Electricity and Power are related and often used interchangeably, but they are not the same thing! Electricity is really the interaction between positive and negative charges. Power is energy use per time, and is measured in watts or kilowatts. If you run a 60 watt lightbulb for one hour, you have used 60 watt-hours of electrical energy. Remember: you can have electrical current that doesn't consume power, and power that isn't electrical!
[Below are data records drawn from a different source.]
Lemma page_failure_does_not_abort_witness :
  committed (trace (ocr_worker_thread Z render_all respond_fail_7 never_set
                      1 10 10))
  = map (batch_emission Z render_all respond_fail_7) (batches 1 10 10)
  /\ nth_error (page_blocks Z respond_fail_7 1 0 (page_range 1 10)) 6
     = Some ("--- Page " ++ str_of_int (1 + Z.of_nat 6) ++ " ---" ++ nl
             ++ "Error: " ++ "model unreachable" ++ nl)%string
  /\ nth_error (page_blocks Z respond_odd_7 1 0 (page_range 1 10)) 6
     = Some ("--- Page " ++ str_of_int (1 + Z.of_nat 6) ++ " ---" ++ nl
             ++ "Error processing page " ++ str_of_int (1 + Z.of_nat 6)
             ++ ": " ++ "'NoneType' object has no attribute 'startswith'"
             ++ nl)%string
  /\ batch_clean Z render_all respond_odd_7 (1, 10) = false.
Proof.
  destruct (page_failure_does_not_abort Z render_all respond_fail_7 never_set
              1 10 10 ltac:(lia) ltac:(vm_compute; reflexivity))
    as (Hc & Hb & _).
  split; [exact Hc|].
  destruct (Hb (1, 10) (page_range 1 10)
               ltac:(left; reflexivity) ltac:(reflexivity))
    as (_ & _ & Hfail & _).
  split; [apply (Hfail 6%nat 7 "model unreachable"); reflexivity|].
  destruct (page_failure_does_not_abort Z render_all respond_odd_7 never_set
              1 10 10 ltac:(lia) ltac:(vm_compute; reflexivity))
    as (_ & Hb' & _).
  destruct (Hb' (1, 10) (page_range 1 10)
                ltac:(left; reflexivity) ltac:(reflexivity))
    as (_ & _ & _ & Hodd & _).
  apply (Hodd 6%nat 7 "'NoneType' object has no attribute 'startswith'");
    reflexivity.
Defined.

(** The ten-page batch with a model that fails on page 7: one text is
    handed over, it has a block for each of the ten pages, and the block
    of page 7 carries the error. *)
Example page_7_fails :
  committed (trace (ocr_worker_thread Z render_all respond_fail_7 never_set
                      1 10 10))
  = [AppendBatch
       (join nl
          [page_block 1 "text of page 1"; page_block 2 "text of page 2";
           page_block 3 "text of page 3"; page_block 4 "text of page 4";
           page_block 5 "text of page 5"; page_block 6 "text of page 6";
           page_block 7 "Error: model unreachable";
           page_block 8 "text of page 8"; page_block 9 "text of page 9";
           page_block 10 "text of page 10"])].
Proof. vm_compute. reflexivity. Qed.

(** C6, as stated, fails: in a run of two one-page batches in which the
    model fails on page 2, a page error occurred and the second batch is
    marked as having errors, yet the run ends with the clean status. *)
Lemma later_error_still_completed :
  snd (page_outcome 2 (ocr_page respond_fail_2 2)) = true
  /\ batch_clean Z render_all respond_fail_2 (2, 2) = false
  /\ was_cancelled (ocr_worker_thread Z render_all respond_fail_2 never_set
                      1 2 1) = false
  /\ final_status (ocr_worker_thread Z render_all respond_fail_2 never_set
                     1 2 1) = "OCR process completed.".
Proof. vm_compute. repeat split. Qed.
Panels, Circuits, and Phases

Electrical usage in the Commons is measured by sensors inside the circuit breakers, or panels. There are three circuit breakers, confusingly numbered 2, 3, and 4. Panels 2 and 3 are "low-voltage," meaning they handle 120 Volt electricity. Panel 4 is "high-voltage," dealing in the 220~240V range. The high-voltage panel routes power to the elevator and air conditioning, and takes energy in from the solar panels. The low-voltage panels handle lights, outlets, fans, and pretty much everything else.
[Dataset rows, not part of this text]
(** The loop of [cmap_free] over one bucket: the next object is read before
    its predecessor is freed. *)
Fixpoint free_chain (fuel : nat) (h : gmap loc BOGUS_DATA) (d : ptr)
    : outcome (gmap loc BOGUS_DATA) :=
  match fuel with
  | O => Fault OutOfFuel
  | S fuel =>
    match d with
    | None => Ret h
    | Some p =>
      n ← hread h (Some p);
      h ← hfree h (Some p);
      free_chain fuel h (next n)
    end
  end.

Fixpoint free_buckets (h : gmap loc BOGUS_DATA) (bs : list BOGUS_BUCKET)
    : outcome (gmap loc BOGUS_DATA) :=
  match bs with
  | [] => Ret h
  | b :: bs =>
    if lock b then Fault Deadlock
    else h ← free_chain (S (size h)) h (data b); free_buckets h bs
  end.

(** The store that remains once the map, its buckets and its slots are freed. *)
Definition cmap_free (cm : BOGUS_CMAP) : outcome (gmap loc BOGUS_DATA) :=
  free_buckets (heap cm) (take (Z.to_nat (buck_size cm)) (buck cm)).

Definition _inc_func (ret : unit) (result : BOGUS_DATA) : unit * BOGUS_DATA :=
  (ret, mkData (index result) (u64 (value result + index result)) (in_use result) (next result)).

Definition _dec_func (ret : unit) (result : BOGUS_DATA) : unit * BOGUS_DATA :=
  (ret, mkData (index result) (u64 (value result - index result)) (in_use result) (next result)).

(** The calls of the two kinds of thread, [cmap_get] with [_inc_func] and with
    [_dec_func], and a thread's loop as the calls it still has to make. *)
Inductive call := Inc (key : Z) | Dec (key : Z).

Definition run_call (cm : BOGUS_CMAP) (c : call) : outcome (Z * BOGUS_CMAP) :=
  '(idx, _, cm) ← match c with
                  | Inc key => cmap_get cm key (Some (tt, _inc_func))
                  | Dec key => cmap_get cm key (Some (tt, _dec_func))
                  end;
  Ret (idx, cm).

Definition increase_thread (total : nat) : list call := (λ i, Inc (Z.of_nat i)) <$> seq 0 total.
Definition decrease_thread (total : nat) : list call := (λ i, Dec (Z.of_nat i)) <$> seq 0 total.

(** The threads of [main], in the order it creates them. *)
Definition threads (total nthreads : nat) : list (list call) :=
  concat (replicate nthreads [increase_thread total; decrease_thread total]).

(** One call of one thread. The bucket's mutex is held from the search to the
    return, so calls on one bucket do not interleave; a thread whose call
    returns a negative number leaves its loop. *)
Inductive thread_step : BOGUS_CMAP * list (list call) -> BOGUS_CMAP * list (list call) -> Prop :=
  | step_call i c rest cm pool idx cm' :
    pool !! i = Some (c :: rest) → run_call cm c = Ret (idx, cm') →
    thread_step (cm, pool) (cm', <[i := if idx <? 0 then [] else rest]> pool).

(** The loop of [main] that inserts the keys [i..i+n-1]; [false] is its
    [goto done]. *)
Fixpoint insert_keys (n : nat) (i : Z) (cm : BOGUS_CMAP) : outcome (bool * BOGUS_CMAP) :=
  match n with
  | O => Ret (true, cm)
  | S n =>
    '(idx, cm) ← cmap_set cm (mkData i 0 0 None);
    if idx <? 0 then Ret (false, cm) else insert_keys n (i + 1) cm
  end.

(** The last loop of [main]: whether every slot of every bucket holds 0. *)
Fixpoint check_buckets (h : gmap loc BOGUS_DATA) (bs : list BOGUS_BUCKET) : outcome bool :=
  match bs with
  | [] => Ret true
  | b :: bs =>
    bad ← walk (λ n, negb (value n =? 0)) (S (size h)) h (data b);
    match bad with Some _ => Ret false | None => check_buckets h bs end
  end.

Definition check_values (cm : BOGUS_CMAP) : outcome bool :=
  check_buckets (heap cm) (take (Z.to_nat (buck_size cm)) (buck cm)).

(** ** The hash *)

(** [FNV_64_PRIME], the factor the source's disabled branch multiplies with. *)
Definition FNV_64_PRIME : Z := 0x100000001b3.

(** The shift-and-add round of [_hashfunc] is the multiplication by the FNV
    prime modulo 2^64, then the xor with the octet. *)
Theorem fnv_round_is_mul (hval b : Z) :
  fnv_round hval b = Z.lxor (u64 (hval * FNV_64_PRIME)) b.
Proof.
  unfold fnv_round. f_equal. rewrite !Z.shiftl_mul_pow2 by lia.
  apply wrap_congr. rewrite !wrap_eq by lia. unfold FNV_64_PRIME.
  eexists. ring_simplify.
  instantiate (1 := - (hval * 2 ^ 1 / 2 ^ 64) - (hval * 2 ^ 4 / 2 ^ 64) -
    (hval * 2 ^ 5 / 2 ^ 64) - (hval * 2 ^ 7 / 2 ^ 64) - (hval * 2 ^ 8 / 2 ^ 64) -
    (hval * 2 ^ 40 / 2 ^ 64)).
  ring.
Qed.

Lemma bucket_of_range cm k :
  0 < buck_size cm < 2 ^ 31 → 0 ≤ bucket_of cm k < buck_size cm.
Proof.
  intros H. unfold bucket_of, _hashfunc. rewrite (wrap_small 64) by (unfold fits; lia).
  pose proof (Z.mod_pos_bound (foldl fnv_round FNV1_64_INIT (le_bytes 8 k)) (buck_size cm)).
  rewrite s32_small; lia.
Qed.

Lemma bucket_of_size cm cm' k : buck_size cm' = buck_size cm → bucket_of cm' k = bucket_of cm k.
Proof. unfold bucket_of. by intros ->. Qed.

(** No proof below looks into the hash; comparing terms must not try either. *)
#[global] Opaque bucket_of.

(** The index of a key's bucket in the array. *)
Abbreviation slot_of cm k := (Z.to_nat (bucket_of cm k)).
We collect data about each panel, and about each circuit inside the panel. This is done using sensors by a company called Veris. In the image on the right, you can see wires inside the circuit breaker passing through gray rings. These rings are current transformers, and how they work is a bit of (scientific) magic. As physics students know, electricity and magnetism are two forms of the same stuff. When electrical current passes through the wires, it creates a changing magnetic field (magnetic flux) around the wire that, in turn, produces electrical current in the rings. The Veris sensors measure the current in those rings, and can tell us all sorts of things about what is happening in our circuits without physically touching the circuit!

Each panel has two columns of 21 sensors. Three panels with 42 circuit sensors per panel makes 126 independent circuit measurements, plus one big sensor per panel measuring totals. The reason there are 21 circuits on each side is that they come in groups of three (did you notice that there are 3 colors of wire - red, blue, and black?). Each wire is on a different phase, which looks something like this:

three-phase sinusoids
Visual for three-phase alternating current

Some devices use three-phase electricity, which means they make use of all three signals. Others are two-phase, but most are single-phase. It doesn't matter which of the three phases a single-phase device uses. Some switches on the circuit breaker connect two or three switches together; these are the two- and three-phase devices. This can make data analysis more difficult because sometimes one device is using two or three channels.

The data that the Veris sensors collect are sent to the small black box on the wall next to the panels, and from there they are made available on the local internet, where this website can then pull down new data every 30 seconds.